# [PROBLEM DESCRIPTION]
In the records below, find the line with "key of the map" and the line with "newcomer r p"; return exactly those lines and every line between them.

# [DATA FOR PROCESSING]
(* ===== verification/I2sWitness.v ===== *)
(** * The I2S driver: concrete runs *)

From S2P Require Import Prelude I2s I2sRing I2sStream I2sProps.

Definition sending (l : list (list Z)) : i2s := mkI2s (Some opened) None started started l 0 0.
Definition receiving (l : list (list Z)) : i2s := mkI2s None (Some opened) started started l 0 0.
Definition upto (a n : nat) : list Z := map Z.of_nat (seq a n).

(** Ten samples, then a buffer of 130 mono frames that does not block, while 70 sample
    periods pass at each of the first places. *)
Definition probe_calls : list call :=
  [WriteSample 5 false; WriteLR (-1) 2; WriteBuffer (upto 1 130) 130 true true; WriteSample 7 true].

Lemma i2s_write_stream_witness :
  exists ns s' ch', run 200 probe_calls (sending (repeat (repeat 0 70) 3)) = Done ns s' /\ tx s' = Some ch' /\ ns = [1; 1; 130; 1]%nat /\
    overtaken (tx_dma s') = false /\
    exists blocks part, prefix (line (tx_dma s')) (all_words blocks) /\ accepted probe_calls [1; 1; 130; 1]%nat = samples blocks ++ part.
Proof.
  destruct (i2s_write_stream 200 probe_calls (sending (repeat (repeat 0 70) 3))) as (ns & s' & ch' & E & T & _ & _ & H);
    [reflexivity | reflexivity | vm_compute; lia |].
  assert (R : exists s0, run 200 probe_calls (sending (repeat (repeat 0 70) 3)) = Done [1; 1; 130; 1]%nat s0 /\ overtaken (tx_dma s0) = false)
    by (eexists; split; vm_compute; reflexivity).
  destruct R as (s0 & E0 & O). rewrite E in E0. injection E0 as -> <-. exists [1; 1; 130; 1]%nat, s', ch'.
  split; [exact E|]. split; [exact T|]. split; [reflexivity|]. split; [exact O|].
  destruct (H O) as (blocks & part & _ & P & _ & A & _). exists blocks, part. split; [exact P | exact A].
Defined.

Lemma i2s_read_stream_witness :
  exists rs s' ch', read_all 300 (repeat true 100) (receiving [upto 1 70; upto 71 100]) = Done rs s' /\ rx s' = Some ch' /\
    overtaken (rx_dma s') = false /\
    exists ws rest, line (rx_dma s') = ws ++ rest /\ omap id rs = map channels ws.
Proof.
  destruct (i2s_read_stream 300 (repeat true 100) (receiving [upto 1 70; upto 71 100])) as (rs & s' & ch' & E & T & _ & _ & H);
    [reflexivity | reflexivity | vm_compute; lia |].
  assert (R : exists rs0 s0, read_all 300 (repeat true 100) (receiving [upto 1 70; upto 71 100]) = Done rs0 s0 /\ overtaken (rx_dma s0) = false)
    by (eexists _, _; split; vm_compute; reflexivity).
  destruct R as (rs0 & s0 & E0 & O). rewrite E in E0. injection E0 as <- <-. exists rs, s', ch'.
  split; [exact E|]. split; [exact T|]. split; [exact O|].
  destruct (H O) as (ws & rest & L & _ & M). exists ws, rest. split; [exact L | exact M].
Defined.

(** ** Behaviours of the code *)

(** When the engine runs into the buffer that is being filled, the program goes on filling
    it behind the engine: later samples overtake earlier ones.  The program has written 1
    to 10 when the engine passes; 65 to 128 are sent before 11 to 64. *)
Example underflow_reorders :
  match run 700 (map (fun v => WriteSample v false) (upto 1 128))
          (sending ([repeat 0 64; []] ++ repeat [] 10 ++ [repeat 0 (64 * 8)] ++ repeat [] 200)) with
  | Done _ s' => List.filter (fun v => negb (v =? 0)) (line (tx_dma (ticks (repeat 0 (64 * 16)) s'))) = upto 1 10 ++ upto 65 64 ++ upto 11 54
  | _ => False
  end.
Proof. vm_compute. reflexivity. Qed.

(** When nothing is read for nine buffers, the queue loses the last two and has the one
    before them twice. *)
Example overflow_repeats :
  match read_all 700 (repeat false (64 * 7)) (receiving (upto 1 (64 * 9) :: repeat [] 1000)) with
  | Done rs _ => omap id rs = map channels (upto 65 (64 * 6) ++ upto 385 64)
  | _ => False
  end.
Proof. vm_compute. reflexivity. Qed.

(** [i2s_available] of a channel that has just been opened, into which nothing can be
    written. *)
Example available_when_full :
  _i2s_available (Some opened) = 512 /\ _i2s_is_full (Some opened) = true /\
  match i2s_write_sample_nb 100 1 (sending [[]; []]) with Done ok _ => ok = false | _ => False end.
Proof. split_and!; vm_compute; reflexivity. Qed.

(** The two ways to write the same stereo frame. *)
Example stereo_order : lr_sample 1 2 = 0x20001 /\ frame_word false [1; 2] = (0x10002, []).
Proof. by vm_compute. Qed.
Lemma timed_plan ops nmis i h l r : let ops' := ops ++ [StartWave nmis i h l r] in let n := starts i ops in
  let times p := p_high p = 80 * h /\ p_low p = 80 * l in
  plan i h l r (at_pin i (timed ops' n i) (good ops)) (at_pin i (fun p => timed ops' n i p /\ times p) (good ops))
    (at_pin i (fun p => timed ops' (S n) i p /\ times p) (good ops)).
Proof.
  intros ops' n times.
  assert (In : StartWave nmis i h l r ∈ ops') by (apply elem_of_app; right; by apply list_elem_of_singleton).
  assert (AH : asked_high ops' i (80 * h)) by (by exists nmis, h, l, r). assert (AL : asked_low ops' i (80 * l)) by (by exists nmis, h, l, r).
  assert (TX : forall ex p, timed ops' n i p -> timed ops' n i (with_expiry ex p)).
  { intros ex p [K L F N]. split; [by apply expiry_ok | | |]; revert L F N; unfold with_expiry, is_on; destruct (p_osc p) eqn:Hp; cbn; rewrite ?Hp; auto. }
  assert (TT : forall ex p, times p -> times (with_expiry ex p)) by (intros ex p; unfold times, with_expiry; by destruct (p_osc p)).
  assert (TS : forall p t, times p -> times (serve i p t)) by (intros p t; unfold times; by destruct (serve_times i p t) as [-> ->]).
  split.
  - split_and!; (apply at_pin_closed; [|apply good_closed]); [intros p t; apply timed_serve| |]; intros p t [T X]; (split; [by apply timed_serve | by apply TS]).
  - intros j p N. rewrite !at_pin_other by done. done.
  - intros p. rewrite !at_pin_own. intros [K L F N]. split; try done. intros On. split; [done | by apply N].
  - intros p. rewrite !at_pin_own. intros [K L F N]. split; try done. intros On. split; [by apply N | done].
  - intros ex p _ Eh El. rewrite !at_pin_own. intros T. split; [by apply TX | by apply TT].
  - intros ex p _. rewrite !at_pin_own. intros [T X]. split; [by apply TX | by apply TT].
  - intros p _. rewrite !at_pin_own. intros [T X]. split; [|done]. apply (timed_le _ n); [lia | done].
  - intros next ex p _ _. rewrite !at_pin_own. intros [[K L F N] [X1 X2]]. split; [|done]. split; [by apply begin_ok | cbn; lia | done|].
    intros _. cbn. by rewrite X1, X2.
Qed.
Lemma start_has_wave ops last i h l s : run_inv cyc ops last s -> cyc (readings s) <= last + 536870912 -> usable i = true -> short h -> short l ->
  exists s', startWaveform cyc timer1CB_result irq_fuel nmis (Z.of_nat i) h l 0 s = Some (true, s') /\ has_wave s' i h l.
Proof.
  intros [I V] HT Hu Hh Hl. assert (Hr : short 0) by (unfold short; lia). assert (Hi : (i < 17)%nat) by (unfold usable in Hu; lia).
  destruct (start_inv cyc Hcyc timer1CB_result irq_fuel (le_n _) i h l 0 _ _ _ last nmis Hi Hh Hl Hr (endless_plan i h l) s Hu I) as (t & s' & E & I' & [_ _ P] & T);
    [by apply (inv_mono _ _ _ (good ops)) | unfold fit; lia|].
  exists s'. split; [done|]. apply triple_of in T as (TH & TL & TX). destruct (P i Hi) as (p & lo & hi & S & _ & _ & [_ On]%at_pin_own).
  unfold has_wave. rewrite <- (off_not_enabled s' i lo hi p), On by done. done.
Qed.
Lemma write_has_level ops last pin val s : run_inv cyc ops last s -> cyc (readings s) <= last + 536870912 -> 0 <= pin <= 16 ->
  exists s', exec cyc timer1CB_result (WriteLevel nmis pin val) s = Some s' /\ Z.testbit (waveformEnabled s') pin = false /\ level s' (Z.to_nat pin) = truth val.
Proof.
  intros [I V] HT Hp. destruct (digitalWrite_inv cyc Hcyc timer1CB_result irq_fuel (le_n _) nmis last pin val s (good ops)) as (s' & E & _ & _ & Off & L);
    try done; [apply good_closed | apply good_holds | lia | unfold fit; lia|].
  exists s'. split_and!; [done | done | apply L; lia].
Qed.

(** Settings that [analogWriteFreq] and [analogWriteRange] make, for ranges in which the
    product with the period fits in 32 bits. *)
Definition period (b : board) : Z := 1000000 / analogFreq b.
Definition settings_ok (b : board) : Prop := 100 <= analogFreq b <= 40000 /\ 0 < analogScale b /\ period b * analogScale b < 4294967296.
Definition clamp (b : board) (val : Z) : Z := Z.max 0 (Z.min val (analogScale b)).
Definition high_time (b : board) (val : Z) : Z := period b * clamp b val / analogScale b.

Lemma period_range b : settings_ok b -> 25 <= period b <= 10000.
Proof. intros (Hf & _ & _). unfold period. split; [apply Z.div_le_lower_bound; lia | apply Z.div_le_upper_bound; lia]. Qed.
Lemma high_time_spec b val : settings_ok b -> let h := high_time b val in
  0 <= h <= period b /\ analogScale b * h <= period b * clamp b val < analogScale b * (h + 1) /\ (h = period b <-> clamp b val = analogScale b).
Proof.
  intros S h. pose proof (period_range b S) as HP. destruct S as (_ & Hs & _). unfold h, high_time.
  assert (Hv : 0 <= clamp b val <= analogScale b) by (unfold clamp; lia).
  pose proof (Z.mul_div_le (period b * clamp b val) (analogScale b) Hs). pose proof (Z.mul_succ_div_gt (period b * clamp b val) (analogScale b) Hs).
  set (q := period b * clamp b val / analogScale b) in *. split_and!; try lia; try nia.
Qed.
Lemma analogWrite_eq i val b : settings_ok b -> (i < 17)%nat -> let pin := Z.of_nat i in let h := high_time b val in
  let b1 := mkBoard (Z.land (analogMap b) (Z.lnot (bv pin))) (analogScale b) (analogFreq b) (pinMode pin OUTPUT (regs b)) (waves b) in
  analogWrite cyc timer1CB_result nmis nmis' pin val b =
    if period b - h =? 0 then hold_level cyc timer1CB_result nmis nmis' pin 1 b1
    else if h =? 0 then hold_level cyc timer1CB_result nmis nmis' pin 0 b1
    else match startWaveform cyc timer1CB_result irq_fuel nmis pin h (period b - h) 0 (waves b) with
         | Some (ok, s) => Some (if ok then with_map (Z.lor (analogMap b1) (bv pin)) (with_waves s b1) else with_waves s b1)
         | None => None
         end.
Proof.
  intros S Hi pin h b1. destruct (high_time_spec b val S) as (Hh & _ & _). fold h in Hh. pose proof (period_range b S). destruct S as (_ & Hs & Ho).
  unfold analogWrite. rewrite (proj2 (Z.ltb_ge 16 pin)) by (unfold pin; lia). cbv zeta.
  replace (if val <? 0 then 0 else if analogScale b <? val then analogScale b else val) with (clamp b val)
    by (unfold clamp; destruct (Z.ltb_spec val 0), (Z.ltb_spec (analogScale b) val); lia).
  change (analogScale (with_map _ b)) with (analogScale b). fold (period b).
  assert (E : u32 (period b * clamp b val) / u32 (analogScale b) = h).
  { unfold h, high_time. rewrite !u32_id; [done | |]; unfold is_u32, clamp; nia. }
  rewrite E, (u32_id (period b - h)) by (unfold is_u32; lia). reflexivity.
Qed.
(** ** Notions used in the statements *)

(** The candidates an incoming frame carries: the candidate either handler
    hands to [AddCandidate] for an ice-candidate frame, none for any
    other frame. *)
Definition frame_candidates (recv : received ProtoMessage) : list ICECandidateInit :=
  match recv with
  | Received msgWrapper =>
      match MessageBase msgWrapper, GetIce msgWrapper with
      | Some mb, Some iceMsg =>
          if bool_decide (PayloadType mb = "ice-candidate") then
            match ice_Candidate iceMsg with
            | Some c => [candidate_of_frame c]
            | None => []
            end
          else []
      | _, _ => []
      end
  | _ => []
  end.






(** [RemoveParticipantByID] makes the new slice with capacity
    [len - 1], and [make] panics on a negative capacity: when the id is a
    key of the map and the slice is empty.  [Room.RemoveParticipantByID]
    describes the calls that return. *)
Definition RemoveParticipantByID_panics (r : Room.t) (pID : ULID) : bool :=
  match Room.Participants r !! pID with
  | Some _ => (length (Room.participantChannels r) =? 0)%nat
  | None => false
  end.

(** Every participant added by a history is a newcomer when it is added. *)
Fixpoint adds_newcomers (r : Room.t) (ops : list room_op) : Prop :=
  match ops with
  | [] => True
  | op :: rest =>
      match op with
      | Op_AddParticipant p => newcomer r p
      | Op_RemoveParticipantByID _ => True
      end /\ adds_newcomers (room_step r op) rest
  end.
(** Refutes [H : hasDoubleSpace (Join tokens " ") = false] when the token
    at position [n] is empty and is neither the first nor the last. *)
Ltac refute_by_empty_token H n :=
  match type of H with
  | hasDoubleSpace (Join ?tokens " ") = false =>
      let E := fresh "E" in
      assert (E : hasDoubleSpace (Join (take n tokens ++ "" :: drop (S n) tokens) " ")
                  = true)
        by (apply Join_empty_token; cbn [take drop]; discriminate);
      cbn [take drop app] in E; congruence
  end.

Section JoinTidy.

Variable sep : string.

Hypothesis sep_glues :
  forall a b, a <> "" -> b <> "" -> tidy a -> tidy b -> tidy (a +:+ sep +:+ b).

Lemma tidy_Join_sep (tokens : list string) :
  Forall (fun t => t <> "" /\ tidy t) tokens -> tidy (Join tokens sep).
Proof.
  induction 1 as [|e rest [He Ht] Hrest IH]; [repeat split|].
  destruct Hrest as [|e' rest' [He' Ht'] Hrest']; [exact Ht|].
  change (tidy (e +:+ sep +:+ Join (e' :: rest') sep)).
  apply sep_glues; auto using Join_not_empty.
Qed.

End JoinTidy.

Lemma tidy_comma (a b : string) :
  a <> "" -> b <> "" -> tidy a -> tidy b -> tidy (a +:+ ", " +:+ b).
Proof.
  intros Ha Hb (Ha1 & Ha2 & Ha3) (Hb1 & Hb2 & Hb3). repeat split.
  - rewrite startsWithSpace_app by exact Ha. exact Ha1.
  - rewrite endsWithSpace_app by discriminate.
    change (", " +:+ b) with (String "," (String " " b)).
    rewrite !endsWithSpace_cons by (exact Hb || discriminate). exact Hb2.
  - rewrite hasDoubleSpace_app, Ha2, Ha3.
    change (", " +:+ b) with (String "," (String " " b)).
    cbn [hasDoubleSpace startsWithSpace orb andb]. rewrite Hb1, Hb3. reflexivity.
Qed.

Lemma tidy_clauses (texts : list string) :
  Forall (fun t => t <> "" /\ tidy t) texts -> tidy (Join texts ", ").
Proof. apply tidy_Join_sep. exact tidy_comma. Qed.

Lemma UpdateStmt_String_tokens (c : UpdateStmt.t) :
  UpdateStmt.String c =
  Join ["update";
        GetName (TableDesc.Table (UpdateStmt.Table c));
        TableDesc.Alias (UpdateStmt.Table c);
        "set";
        Join (map SqlExpr_String (UpdateStmt.Set_ c)) ", ";
        "where";
        from_option SqlExpr_String "1 = 1" (UpdateStmt.Where c)] " ".
Proof.
  unfold UpdateStmt.String. rewrite (fold_left_snoc SqlExpr_String).
  replace (match UpdateStmt.Where c with
           | Some where_ => SqlExpr_String where_
           | None => "1 = 1"
           end)
    with (from_option SqlExpr_String "1 = 1" (UpdateStmt.Where c))
    by (destruct (UpdateStmt.Where c); reflexivity).
  generalize (from_option SqlExpr_String "1 = 1" (UpdateStmt.Where c)). intros w.
  rewrite <- (append_empty_r w) at 2. reflexivity.
Qed.

Lemma SelectStmt_String_tokens (c : SelectStmt.t) :
  SelectStmt.String c =
  Join ["select";
        Join (map SqlExpr_String (SelectStmt.Columns c)) ", ";
        "from";
        GetName (TableDesc.Table (SelectStmt.From c));
        TableDesc.Alias (SelectStmt.From c);
        "where";
        from_option SqlExpr_String "1 = 1" (SelectStmt.Where c)] " ".
Proof.
  unfold SelectStmt.String. rewrite (fold_left_snoc SqlExpr_String).
  replace (match SelectStmt.Where c with
           | Some where_ => SqlExpr_String where_
           | None => "1 = 1"
           end)
    with (from_option SqlExpr_String "1 = 1" (SelectStmt.Where c))
    by (destruct (SelectStmt.Where c); reflexivity).
  generalize (from_option SqlExpr_String "1 = 1" (SelectStmt.Where c)). intros w.
  rewrite <- (append_empty_r w) at 2. reflexivity.
Qed.

Lemma tidy_where (where_ : option SqlExpr) :
  (forall w, where_ = Some w -> SqlExpr_String w <> "" /\ tidy (SqlExpr_String w)) ->
  from_option SqlExpr_String "1 = 1" where_ <> "" /\
  tidy (from_option SqlExpr_String "1 = 1" where_).
Proof.
  intros H. destruct where_ as [w|]; [apply H; reflexivity|].
  split; [discriminate | repeat split].
Qed.

Lemma clauses_not_empty (exprs : list SqlExpr) :
  Forall (fun e => SqlExpr_String e <> "" /\ tidy (SqlExpr_String e)) exprs ->
  Forall (fun t => t <> "" /\ tidy t) (map SqlExpr_String exprs) /\
  (exprs <> [] -> Join (map SqlExpr_String exprs) ", " <> "").
Proof.
  intros H. split.
  - induction H; constructor; assumption.
  - destruct H as [|e rest [He _] _]; [congruence|].
    intros _. apply Join_not_empty. exact He.
Qed.

(** X9: when an Update statement is free of stray blanks. Let the table
    name, every Set clause and a present Where clause be non-empty texts
    without leading, trailing or doubled blanks, and the alias be such a text
    or empty. Then the rendered statement has no leading, trailing or doubled
    blank exactly when the alias is not empty and there is at least one Set
    clause; an absent Where clause is rendered as [1 = 1]. *)
Theorem UpdateStmt_String_tidy_iff (c : UpdateStmt.t) :
  GetName (TableDesc.Table (UpdateStmt.Table c)) <> "" ->
  tidy (GetName (TableDesc.Table (UpdateStmt.Table c))) ->
  tidy (TableDesc.Alias (UpdateStmt.Table c)) ->
  Forall (fun e => SqlExpr_String e <> "" /\ tidy (SqlExpr_String e)) (UpdateStmt.Set_ c) ->
  (forall w, UpdateStmt.Where c = Some w ->
             SqlExpr_String w <> "" /\ tidy (SqlExpr_String w)) ->
  (tidy (UpdateStmt.String c) <->
   TableDesc.Alias (UpdateStmt.Table c) <> "" /\ UpdateStmt.Set_ c <> []) /\
  (UpdateStmt.Where c = None ->
   exists text, UpdateStmt.String c = text +:+ " where 1 = 1").
Proof.
  intros Htable Htable' Halias Hset Hwhere.
  destruct (tidy_where _ Hwhere) as [Hw Hw'].
  destruct (clauses_not_empty _ Hset) as [Hclauses Hjoin].
  split.
  - rewrite UpdateStmt_String_tokens. split.
    + intros (_ & _ & Hd). split.
      * intros Ha. rewrite Ha in Hd.
        refute_by_empty_token Hd 2.
      * intros Hs. rewrite Hs in Hd.
        cbn [map] in Hd. change (Join [] ", ") with "" in Hd.
        refute_by_empty_token Hd 4.
    + intros [Ha Hs]. apply tidy_Join.
      repeat (apply Forall_cons; split); try (apply Forall_nil; exact I);
        try (split; [discriminate | repeat split; fail]);
        try (split; assumption).
      split; [apply Hjoin, Hs | apply tidy_clauses, Hclauses].
  - intros Hnone. unfold UpdateStmt.String. rewrite Hnone.
    exists ("update " +:+ GetName (TableDesc.Table (UpdateStmt.Table c)) +:+ " "
            +:+ TableDesc.Alias (UpdateStmt.Table c) +:+ " set "
            +:+ Join (fold_left (fun clauseSet set => clauseSet ++ [SqlExpr_String set])
                        (UpdateStmt.Set_ c) []) ", ").
    rewrite !append_assoc. reflexivity.
Qed.

Lemma UpdateStmt_String_tidy_iff_witness :
  UpdateStmt.String update_two_sets = "update t x set a = 1, b = 2 where c > 0" /\
  tidy (UpdateStmt.String update_two_sets).
Proof.
  split; [reflexivity|].
  assert (Hset : Forall (fun e => SqlExpr_String e <> "" /\ tidy (SqlExpr_String e))
                   (UpdateStmt.Set_ update_two_sets)).
  { repeat (apply Forall_cons; split); try (apply Forall_nil; exact I);
      (split; [discriminate | repeat split]). }
  assert (Hwhere : forall w, UpdateStmt.Where update_two_sets = Some w ->
                             SqlExpr_String w <> "" /\ tidy (SqlExpr_String w)).
  { intros w [= <-]. split; [discriminate | repeat split]. }
  assert (Htable : GetName (TableDesc.Table (UpdateStmt.Table update_two_sets)) <> "")
    by discriminate.
  assert (Htidy : tidy "t") by (repeat split).
  assert (Halias : tidy "x") by (repeat split).
  apply (proj1 (UpdateStmt_String_tidy_iff update_two_sets Htable Htidy Halias Hset Hwhere)).
  split; discriminate.
Defined.

(** X10: when a Select statement is free of stray blanks. Let the table
    name, every column and a present Where clause be non-empty texts without
    leading, trailing or doubled blanks, and the alias be such a text or
    empty. Then the rendered statement has no leading, trailing or doubled
    blank exactly when the alias is not empty and there is at least one
    column; an absent Where clause is rendered as [1 = 1]. *)
Theorem SelectStmt_String_tidy_iff (c : SelectStmt.t) :
  GetName (TableDesc.Table (SelectStmt.From c)) <> "" ->
  tidy (GetName (TableDesc.Table (SelectStmt.From c))) ->
  tidy (TableDesc.Alias (SelectStmt.From c)) ->
  Forall (fun e => SqlExpr_String e <> "" /\ tidy (SqlExpr_String e)) (SelectStmt.Columns c) ->
  (forall w, SelectStmt.Where c = Some w ->
             SqlExpr_String w <> "" /\ tidy (SqlExpr_String w)) ->
  (tidy (SelectStmt.String c) <->
   TableDesc.Alias (SelectStmt.From c) <> "" /\ SelectStmt.Columns c <> []) /\
  (SelectStmt.Where c = None ->
   exists text, SelectStmt.String c = text +:+ " where 1 = 1").
Proof.
  intros Htable Htable' Halias Hcols Hwhere.
  destruct (tidy_where _ Hwhere) as [Hw Hw'].
  destruct (clauses_not_empty _ Hcols) as [Hclauses Hjoin].
  split.
  - rewrite SelectStmt_String_tokens. split.
    + intros (_ & _ & Hd). split.
      * intros Ha. rewrite Ha in Hd. refute_by_empty_token Hd 4.
      * intros Hs. rewrite Hs in Hd.
        cbn [map] in Hd. change (Join [] ", ") with "" in Hd.
        refute_by_empty_token Hd 1.
    + intros [Ha Hs]. apply tidy_Join.
      repeat (apply Forall_cons; split); try (apply Forall_nil; exact I);
        try (split; [discriminate | repeat split; fail]);
        try (split; assumption).
      split; [apply Hjoin, Hs | apply tidy_clauses, Hclauses].
  - intros Hnone. unfold SelectStmt.String. rewrite Hnone.
    exists ("select "
            +:+ Join (fold_left (fun clauseColumns col => clauseColumns ++ [SqlExpr_String col])
                        (SelectStmt.Columns c) []) ", "
            +:+ " from " +:+ GetName (TableDesc.Table (SelectStmt.From c)) +:+ " "
            +:+ TableDesc.Alias (SelectStmt.From c)).
    rewrite !append_assoc. reflexivity.
Qed.

Lemma SelectStmt_String_tidy_iff_witness :
  SelectStmt.String select_with_alias = "select a, b from t x where 1 = 1" /\
  tidy (SelectStmt.String select_with_alias).
Proof.
  split; [reflexivity|].
  assert (Hcols : Forall (fun e => SqlExpr_String e <> "" /\ tidy (SqlExpr_String e))
                    (SelectStmt.Columns select_with_alias)).
  { repeat (apply Forall_cons; split); try (apply Forall_nil; exact I);
      (split; [discriminate | repeat split]). }
  assert (Hwhere : forall w, SelectStmt.Where select_with_alias = Some w ->
                             SqlExpr_String w <> "" /\ tidy (SqlExpr_String w)).
  { intros w H. discriminate H. }
  assert (Htable : GetName (TableDesc.Table (SelectStmt.From select_with_alias)) <> "")
    by discriminate.
  assert (Htidy : tidy "t") by (repeat split).
  assert (Halias : tidy "x") by (repeat split).
  apply (proj1 (SelectStmt_String_tidy_iff select_with_alias Htable Htidy Halias Hcols Hwhere)).
  split; discriminate.
Defined.

(** ** Insert, its conflict fragment, and Alter *)

Lemma endsWithSpace_suffix (a b : string) :
  endsWithSpace b = true -> endsWithSpace (a +:+ b) = true.
Proof.
  intros H. rewrite endsWithSpace_app; [exact H|].
  intros ->. discriminate H.
Qed.

Lemma InsertStmt_String_text (c : InsertStmt.t) (order : list (string * SqlExpr)) :
  InsertStmt.String c order =
  "insert into " +:+ GetName (TableDesc.Table (InsertStmt.Table c))
  +:+ " (" +:+ Join order.*1 ", "
  +:+ ") values (" +:+ Join (SqlExpr_String ∘ snd <$> order) ", "
  +:+ ") " +:+ OnConflict.String (InsertStmt.OnConflict c).
Proof.
  unfold InsertStmt.String. rewrite InsertStmt_lists_eq.
  generalize (OnConflict.String (InsertStmt.OnConflict c)). intros oc.
  rewrite <- (append_empty_r oc) at 2. reflexivity.
Qed.

(** X11: the conflict fragment and the end of an Insert statement. The
    fragment renders as the empty text exactly when it is absent; every
    render of an Insert statement without the fragment ends with a blank,
    and a render of one with the fragment ends with the fragment's text. *)
Theorem InsertStmt_String_ending (c : InsertStmt.t) (order : list (string * SqlExpr)) :
  (forall oc, OnConflict.String oc = "" <-> oc = None) /\
  (InsertStmt.OnConflict c = None -> endsWithSpace (InsertStmt.String c order) = true) /\
  (forall oc, InsertStmt.OnConflict c = Some oc ->
     endsWithSpace (InsertStmt.String c order) =
     endsWithSpace (OnConflict.String (Some oc))).
Proof.
  split; [|split].
  - intros [oc|]; split; try reflexivity; intros H; discriminate H.
  - intros Hnone. rewrite InsertStmt_String_text, Hnone.
    cbn [OnConflict.String]. rewrite append_empty_r.
    repeat (apply endsWithSpace_suffix). reflexivity.
  - intros oc Hsome. rewrite InsertStmt_String_text, Hsome.
    assert (Hne : OnConflict.String (Some oc) <> "") by discriminate.
    repeat (rewrite endsWithSpace_app by (repeat apply app_not_empty_r; exact Hne)).
    reflexivity.
Qed.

# [EXERCISE RESPONSE]
    key of the map and the slice is empty.  [Room.RemoveParticipantByID]
    describes the calls that return. *)
Definition RemoveParticipantByID_panics (r : Room.t) (pID : ULID) : bool :=
  match Room.Participants r !! pID with
  | Some _ => (length (Room.participantChannels r) =? 0)%nat
  | None => false
  end.

(** Every participant added by a history is a newcomer when it is added. *)
Fixpoint adds_newcomers (r : Room.t) (ops : list room_op) : Prop :=
  match ops with
  | [] => True
  | op :: rest =>
      match op with
      | Op_AddParticipant p => newcomer r p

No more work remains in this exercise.